The game is grid-based, displaying the user in roughly the middle of the map, rooms branding off in various directions. The player’s view is obstructed by default, showing only their immediate surroundings. The player can move around, pick up items and health packs and fight enemies by ramming into them, every time calculating damage for the enemy and player.
The game progresses through levels which are generated completely randomly each time with a set, or slightly varying number of health packs, enemies etc. The player can progress their weapon to deal more damage on each hit of the enemy and prepare them for the final boss (a really tough enemy!)
The game was balanced to make it actually challenging to play; there is a genuine trade off between getting more XP, health and risk factors going into the next level. The collectables and diminished view port incentivise exploration of the auto-generated labyrinths.
Games like this and the Game of Life are brilliant for learning fundamental data structures and data-visualisation methods in an intuitive way. Years later I found myself learning about such data structures, not knee-deep in C or Java, but by relating what I was reading back to this project.
The core data structure is a matrix; a two-dimensional array representing the rows and columns, each entry holding cell data. A single Board.js component is tasked with itirating over this array and painting a cell a particular colour, off-white if the cell is a floor, blue if it is a wall etc.
React then handles updates to this board by re-rendering after mutations apply to the array. This was a great project to learn Redux with, given that it is an ideal use case for Redux’s feed-forward immutable patterns.
Given that nothing on the board moves independently, there was no need for a sequencer or ‘game tick’, the only actions come from the player moving, this is one of the realisations that helps to break down the problem early one; you only have to listen to four key press’es effectively.
On player move, the action-creator looks to the cell the user wishes to move to and decides an action based on what is found there, it then calculates the next state of the board and updates it all at once.
The biggest challenge with this project was dynamically creating each level, every level, and every game had to be unique. A function was created that followed this basic process:
The centre of the board was found, a starting square of 9 x 9 was turned into ‘floor’ (the default cell being ‘wall’). This was designed to ensure there were no proximity collisions on level load, hoping that the user would not notice the centre of each map was the same.

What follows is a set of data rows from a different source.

(* ===== verification/Sign.v ===== *)
(** * Signing releases ([Sign] and [ReadManifest] of [internal/update/update.go], [cmd/sign/main.go]) *)
From Stdlib Require Import ZArith Lia Ascii String.
From S2P Require Import Prelude GoStrings Library Version Paths Update Protocol Hub Host AgentConfig AgentState AgentUpdate Maintenance.
From stdpp Require Import base gmap strings list.
Local Open Scope string_scope.
Local Open Scope list_scope.
Local Open Scope Z_scope.
Local Open Scope lotse_scope.

(** [crypto/ed25519] with the private key given by its seed, and [base64.StdEncoding]. *)
Class Signing := {
  ed25519Public : string → string;
  ed25519Sign : string → string → string;
  b64Encode : string → string;
}.
(** Documented behaviour: sizes, a signature verifies with the key's public key, and decoding
    undoes encoding. *)
Class SigningLaws `{Lib, Signing} := {
  public_size : ∀ seed, strLen (ed25519Public seed) = 32;
  signature_size : ∀ seed msg, strLen (ed25519Sign seed msg) = 64;
  sign_verify : ∀ seed msg, ed25519Verify (ed25519Public seed) msg (ed25519Sign seed msg) = true;
  decode_encode : ∀ s, b64Decode (b64Encode s) = Some s;
}.

Definition manifestJSON (m : Manifest) : json :=
  JObj [("file", JStr (mf_File m)); ("version", JStr (mf_Version m)); ("size", JInt (mf_Size m));
        ("sha256", JStr (mf_SHA256 m)); ("signature", JStr (mf_Signature m))].
Definition with_Signature (s : string) (m : Manifest) : Manifest :=
  mkManifest (mf_File m) (mf_Version m) (mf_Size m) (mf_SHA256 m) s.

Section sign.
Context `{Lib, Signing, Marshal} `{!Unmarshal Manifest}.

(** The manifest of a file, before it is signed. *)
Definition describe (path version c : string) : Manifest :=
  mkManifest (Base path) version (strLen c) (hexEncode (sha256 c)) "".
Definition signedManifest (path version seed c : string) : result string Manifest :=
  let m := describe path version c in
  match message m with
  | Err e => Err e
  | Ok msg => Ok (with_Signature (b64Encode (ed25519Sign seed msg)) m)
  end.
Definition Sign (path version seed : string) : M host (result string Manifest) :=
  data ← osReadFile path;
  mret (match data with Err e => Err (osMsg e) | Ok c => signedManifest path version seed c end).
(** The reason the decoder gives is not modelled; the text stands for it. *)
Definition ReadManifest (path : string) : M host (result string Manifest) :=
  data ← osReadFile path;
  mret (match data with
        | Err e => Err (osMsg e)
        | Ok c => let '(m, ok) := (unmarshal c : Manifest * bool) in if ok then Ok m else Err (path +:+ ": invalid JSON")
        end).
(** The loop of [run], with [marshal] for [json.MarshalIndent]: the first error ends it. *)
Fixpoint signAll (version seed : string) (paths : list string) : M host (option string) :=
  match paths with
  | [] => mret None
  | path :: rest =>
    m ← Sign path version seed;
    match m with
    | Err e => mret (Some e)
    | Ok m =>
      match Verify m with
      | Err e => mret (Some ("the signing key does not match update.TrustedKeys: " +:+ e))
      | Ok _ =>
        w ← osWriteFile (path +:+ ManifestExt) (marshal (manifestJSON m) +:+ NL);
        match w with Err e => mret (Some (osMsg e)) | Ok _ => signAll version seed rest end
      end
    end
  end.
Definition keyEnv : string := "LOTSE_SIGNING_KEY".
(** [run] without keygen: the flags, the environment variable and the files. *)
Definition run (version : string) (optional : bool) (env : string) (paths : list string) : M host (option string) :=
  let seed := TrimSpace env in
  if String.eqb seed "" then
    mret (if optional then None else Some ("set " +:+ keyEnv +:+ " to the base64 private key"))
  else if negb (IsRelease version) then
    mret (if optional then None else Some ("-version must be a release version like 1.2.3, got " +:+ Quote version))
  else match b64Decode seed with
  | Some raw =>
    if strLen raw =? 32 then signAll version raw paths
    else mret (Some (keyEnv +:+ " is not a base64 Ed25519 private key"))
  | None => mret (Some (keyEnv +:+ " is not a base64 Ed25519 private key"))
  end.
End sign.

Section sign_props.
Context `{Lib, Signing, !SigningLaws, Marshal} `{!Unmarshal Manifest}.
Implicit Types (h : host) (path version seed : string).

Lemma sigName_neq path : path +:+ ManifestExt ≠ path.
Proof. by apply append_neq. Qed.
Lemma sigName_inj p q : p +:+ ManifestExt = q +:+ ManifestExt → p = q.
Proof.
  revert q. induction p as [|a p IH]; intros [|b q]; [done| | |].
  - intros E. apply (f_equal String.length) in E. rewrite !length_append in E. cbn in E. lia.
  - intros E. apply (f_equal String.length) in E. rewrite !length_append in E. cbn in E. lia.
  - rewrite !append_cons. intros [= -> E]. f_equal. auto.
Qed.
(** A signature made with a trusted key is accepted. *)
Lemma Sign_Verify m msg seed : message m = Ok msg → b64Encode (ed25519Public seed) ∈ TrustedKeys →
  Verify (with_Signature (b64Encode (ed25519Sign seed msg)) m) = Ok tt.
Proof.
  intros Hm Ht. unfold Verify. change (message (with_Signature _ m)) with (message m). rewrite Hm. cbn [mf_Signature with_Signature].
  rewrite decode_encode, signature_size. cbn [negb Z.eqb Pos.eqb].
  rewrite (proj2 (existsb_exists _ _)); [done|]. exists (b64Encode (ed25519Public seed)). split; [by apply list_elem_of_In|].
  unfold keyAccepts. by rewrite decode_encode, public_size, sign_verify.
Qed.
(** The file can be signed: it has contents, and a name and a version that fit into a manifest. *)
Definition signable version h path : Prop :=
  ∃ c, ho_files h !! path = Some c ∧ is_ok (message (describe path version c)) = true.
(** Its signed manifest is next to it. *)
Definition signedAs version h h' path : Prop :=
  ∃ c m, ho_files h !! path = Some c ∧ (ReadManifest (path +:+ ManifestExt) h').1 = Ok m ∧ Verify m = Ok tt
    ∧ with_Signature "" m = describe path version c.
(** The JSON of a manifest of these files is read back. *)
Definition readsBack version seed h : Prop := ∀ path c m,
  ho_files h !! path = Some c → signedManifest path version seed c = Ok m →
  unmarshal (marshal (manifestJSON m) +:+ NL) = (m, true).
Lemma signAll_spec version seed paths h
    (Htrusted : b64Encode (ed25519Public seed) ∈ TrustedKeys)
    (Hjson : readsBack version seed h) :
  ho_faults h = [] → Forall (signable version h) paths → (∀ p q, p ∈ paths → q ∈ paths → p +:+ ManifestExt ≠ q) →
  let '(r, h') := signAll version seed paths h in
  r = None ∧ ho_faults h' = [] ∧ Forall (signedAs version h h') paths
  ∧ (∀ p, p ∉ map (λ q, q +:+ ManifestExt) paths → ho_files h' !! p = ho_files h !! p).
Proof.
  intros Hf Hsig Hsep. assert (Hjson' : ∀ path m, path ∈ paths → signable version h path → (∀ c, ho_files h !! path = Some c → signedManifest path version seed c = Ok m) →
    unmarshal (marshal (manifestJSON m) +:+ NL) = (m, true)).
  { intros path m _ (c & Hc & _) Hm. by eapply Hjson; [|apply Hm]. }
  clear Hjson. revert h Hf Hsig Hsep Hjson'. induction paths as [|path paths IH]; intros h Hf Hsig Hsep Hjson; cbn [signAll]; [by split_and!|].
  assert (Hsig0 := Hsig).
  apply Forall_cons_1 in Hsig as [(c & Hc & Hok) Hsig]. unfold mbind, M_bind, Sign, mbind, M_bind. rewrite osReadFile_run, Hc by done.
  cbn [mret M_ret]. unfold signedManifest. destruct (message (describe path version c)) as [msg|] eqn:Em; [|done]. clear Hok.
  set (m := with_Signature (b64Encode (ed25519Sign seed msg)) (describe path version c)).
  assert (Hv : Verify m = Ok tt) by (by apply Sign_Verify). rewrite Hv, osWriteFile_run by done.
  set (h1 := with_files _ h).
  assert (Hsep1 : ∀ p, p ∈ path :: paths → ho_files h1 !! p = ho_files h !! p).
  { intros p Hp. cbn. rewrite lookup_insert_ne; [done|]. apply Hsep; [by left|done]. }
  specialize (IH h1 Hf). destruct (signAll version seed paths h1) as [r h']. destruct IH as (-> & Hf' & Hall & Hrest).
  { rewrite Forall_forall in Hsig |- *. intros p Hp. destruct (Hsig p Hp) as (x & Hx & Hmsg). exists x. by rewrite Hsep1 by (by right). }
  { intros p q Hp Hq. apply Hsep; by right. }
  { intros p x Hp (y & Hy & Hmsg) Hx. rewrite Hsep1 in Hy by (by right). apply (Hjson p); [by right|by exists y|].
    intros z Hz. apply Hx. by rewrite Hsep1 by (by right). }
  split_and!; [done|done| |].
  - assert (Hall' : ∀ p, p ∈ paths → signedAs version h h' p).
    { rewrite Forall_forall in Hall. intros p Hp. destruct (Hall p Hp) as (x & m2 & Hx & ?). exists x, m2. by rewrite <-Hsep1 by (by right). }
    constructor; [|by apply Forall_forall]. destruct (decide (path ∈ paths)) as [Hin|Hni]; [by apply Hall'|].
    exists c, m. split_and!; [done| |done|done]. unfold ReadManifest, mbind, M_bind. rewrite osReadFile_run by done. cbn [fst mret M_ret].
    rewrite Hrest; [cbn; rewrite lookup_insert_eq, (Hjson path); [done|by left|by apply Forall_cons_1 in Hsig0 as [? _]|]; intros z Hz; simplify_eq; unfold signedManifest; by rewrite Em|]. intros (q & E & Hq)%list_elem_of_fmap. by apply sigName_inj in E as <-.
  - intros p Hp. cbn [map] in Hp. apply not_elem_of_cons in Hp as [Hne Hp]. rewrite (Hrest p Hp). cbn. by rewrite lookup_insert_ne.
Qed.

(** The tool on a working disk, with a private key whose public half is trusted, a release version and files that can be signed,
    when the JSON of their manifests is read back. *)
Lemma run_signs version env raw optional paths h :
  TrimSpace env ≠ "" → b64Decode (TrimSpace env) = Some raw → strLen raw = 32 → b64Encode (ed25519Public raw) ∈ TrustedKeys →
  IsRelease version = true → readsBack version raw h → ho_faults h = [] → Forall (signable version h) paths →
  (∀ p q, p ∈ paths → q ∈ paths → p +:+ ManifestExt ≠ q) →
  wp (run version optional env paths) (λ r h', r = None ∧ Forall (signedAs version h h') paths
    ∧ (∀ p, p ∉ map (λ q, q +:+ ManifestExt) paths → ho_files h' !! p = ho_files h !! p)) h.
Proof.
  intros Henv Hraw Hlen Htrusted Hver Hjson Hwork Hfiles Hsep. unfold run.
  rewrite (proj2 (String.eqb_neq _ _) Henv), Hver, Hraw, Hlen. cbn [negb Z.eqb Pos.eqb].
  pose proof (signAll_spec version raw paths h Htrusted Hjson Hwork Hfiles Hsep) as Hs. unfold wp.
  destruct (signAll version raw paths h) as [r h']. by destruct Hs as (? & _ & ? & ?).
Qed.

(** Whatever fails, and whatever key is set: a manifest file is only written for a manifest that verifies. *)
Definition onlyVerified (paths : list string) h h' : Prop :=
  ∀ p c, ho_files h' !! p = Some c → ho_files h !! p ≠ Some c →
    ∃ path m n, path ∈ paths ∧ p = path +:+ ManifestExt ∧ Verify m = Ok tt ∧ mf_File m = Base path
      ∧ (c = marshal (manifestJSON m) +:+ NL ∨ c = substring 0 n (marshal (manifestJSON m) +:+ NL)).
#[local] Instance onlyVerified_preorder paths : PreOrder (onlyVerified paths).
Proof.
  split; [intros h p c; by intros Hc Hn|]. intros h1 h2 h3 H12 H23 p c Hc Hn.
  destruct (decide (ho_files h2 !! p = Some c)) as [E|E]; [by apply H12|by apply H23].
Qed.
Lemma sameButFaults_onlyVerified paths h h' : sameButFaults h h' → onlyVerified paths h h'.
Proof. intros (E & _)%sameButFaults_spec p c. by rewrite E. Qed.
Lemma steps_signAll version seed paths : steps (onlyVerified paths) (signAll version seed paths).
Proof.
  assert (Hgen : ∀ l, l ⊆ paths → steps (onlyVerified paths) (signAll version seed l)); [|by apply Hgen].
  intros l. induction l as [|path l IH]; intros Hin h; [apply onlyVerified_preorder|].
  change (wp (signAll version seed (path :: l)) (λ _ h', onlyVerified paths h h') h). cbn [signAll]. unfold Sign.
  assert (Hl : l ⊆ paths) by (intros x Hx; apply Hin; by right). specialize (IH Hl).
  apply wp_bind, wp_bind, wp_osReadFile; [intros e h1 Hs _ _; apply wp_ret, wp_ret; by apply sameButFaults_onlyVerified|].
  intros c h1 Hs _. apply wp_ret. unfold signedManifest. destruct (message _) as [msg|e]; [|by apply wp_ret, sameButFaults_onlyVerified].
  set (m := with_Signature _ _). destruct (Verify m) as [[]|e] eqn:Ev; [|by apply wp_ret, sameButFaults_onlyVerified].
  assert (Hwrite : ∀ h2 d n, sameButFaults h1 h2 → d = marshal (manifestJSON m) +:+ NL ∨ d = substring 0 n (marshal (manifestJSON m) +:+ NL) →
    onlyVerified paths h (with_files (<[path +:+ ManifestExt := d]> (ho_files h2)) h2)).
  { intros h2 d n Hs2 Hd. etrans; [apply sameButFaults_onlyVerified; by eapply sameButFaults_trans|]. intros p x Hx Hn. cbn in Hx.
    apply lookup_insert_Some in Hx as [[<- <-]|[_ ?]]; [|done]. exists path, m, n. split_and!; [apply Hin; by left|done|done|done|done]. }
  apply wp_bind, wp_osWriteFile; [intros n h2 Hs2 _; apply wp_ret, (Hwrite _ _ n Hs2); by right|].
  intros h2 Hs2. eapply wp_steps; [exact IH|]. intros _ h3 Hrest. etrans; [apply (Hwrite h2 (marshal (manifestJSON m) +:+ NL) 0%nat Hs2); by left|exact Hrest].
Qed.
End sign_props.

(** *** For witnesses: encoding exchanges the trusted key and a key of 32 bytes *)
Definition key32 : string := "0123456789abcdef0123456789abcdef".
Definition trusted44 : string := "lITcC4wbtAxvFw8+vlnsF174FzVYVYm8Qgn9D+0aT64=".
Definition swapKeys (s : string) : string := if String.eqb s key32 then trusted44 else if String.eqb s trusted44 then key32 else s.
#[local] Instance demoSignLib : Lib := {|
  Quote := @Quote demoLib; sha256 := @sha256 demoLib; b64urlEncode := @b64urlEncode demoLib; b64urlDecode := @b64urlDecode demoLib;
  bcryptGenerate := @bcryptGenerate demoLib; bcryptCompare := @bcryptCompare demoLib; totpCode := @totpCode demoLib;
  totpGenerate := @totpGenerate demoLib; ParseAddr := @ParseAddr demoLib; ParseAddrPort := @ParseAddrPort demoLib;
  ParsePrefix := @ParsePrefix demoLib; addrString := @addrString demoLib; prefixString := @prefixString demoLib;
  b64Decode s := Some (swapKeys s); ed25519Verify _ _ sig := strLen sig =? 64;
  ParsePKIXPublicKey := @ParsePKIXPublicKey demoLib; ecdsaVerifyASN1 := @ecdsaVerifyASN1 demoLib;
  rsaVerifyPKCS1v15 := @rsaVerifyPKCS1v15 demoLib; urlParse := @urlParse demoLib; addrPortString := @addrPortString demoLib;
  ParseIP4 := @ParseIP4 demoLib; SplitHostPort := @SplitHostPort demoLib; netParseMAC := @netParseMAC demoLib;
  ParseCIDR4 := @ParseCIDR4 demoLib; ParseCIDRAddr := @ParseCIDRAddr demoLib; ip4String := @ip4String demoLib;
  rangeOrder := @rangeOrder demoLib;
|}.
#[local] Instance demoSigning : Signing := {|
  ed25519Public _ := key32; ed25519Sign _ _ := key32 +:+ key32; b64Encode := swapKeys |}.
#[local] Instance demoSigningLaws : SigningLaws.
Proof.
  split; [done|done|done|]. intros s. unfold b64Decode, b64Encode; cbn. unfold swapKeys. f_equal.
  destruct (String.eqb_spec s key32) as [->|Hk]; [done|]. destruct (String.eqb_spec s trusted44) as [->|Ht]; [done|].
  by rewrite (proj2 (String.eqb_neq _ _) Hk), (proj2 (String.eqb_neq _ _) Ht).
Qed.
Definition demoDist : host := mkHost {["/dist/lotse-agent-linux-amd64" := "binary"]} ∅ [] [] [].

A function for generating a single ‘room’ took in a direction as an argument and decided on a size (width * height) within constraints. Then, in the direction dictated, using the previous centre as a starting point, it would move it’s pointer a random number of cells across (within constraint). Then in the perpendicular direction it would also move a random direction but only to a maximum of two cells.
For instance if I was ‘moving’ right, the pointer would move to the right a random around between 2 and 7 and then move up or down between 0 and 2.
This would then give us a new section of floor space which overlaps with the previous (thus extending the room) or, if operated by a wall, a door would be made at a random point to connect the two.
The last thing this function would do is make note if any value was outside of the board boundaries, this allowed the implementation of the last major function; the recursive path generator.
The recursive generator would, for each cardinal direction, keep generating rooms using the previous function, picking a new direction each time, allowing it to loop back on itself. It continues until the data being returned would signal that an outer edge had been hit, and the function would stop. This enabled truly unique levels every time.
All that remains is to randomly place a set number of entities per level; enemies, weapon upgrades, health packs and the exit point leading to the next level. A recursive function is used to do this, randomly picking a cell and calling itself again if that cell is occupied.
I also put some small quirks in the game to give it some personality such as the “you died” screen and the choice of weapons in the progression such as “Rock on a stick” and “The power of React itself”.
This being a project in summer 2017, it was built using an older version of both react and redux which is amusing in hind sight. How remembers React.createComponent({}) ? or lifecycle method based Redux store subscriptions?
Looking back, this project was a key moment in my development career. Sure, the code is highly inefficient and messy by my current standards given that three years have passed as of time of writing. There were also some pretty bad mistakes and antipatterns which I learned from later on such as the un-pure functions called from within the reducer and functions which dispatch also in the reducer.
But the biggest effect this project had was that it allowed me to realise the size of a challenge I could overcome. Before starting, I had taken a break from code because I had not idea where to even begin with this challenge. I believed I would quickly burn out or waste weeks worth of time only to eventually fail, thus validating my imposter syndrome.
I can’t remember what exactly what let me get over this self-imposed block but I do remember the thought process, bringing together all of my experience and knowledge of algorithms to that point, and experiencing inspiration about the issue of procedural generation which lead me to start.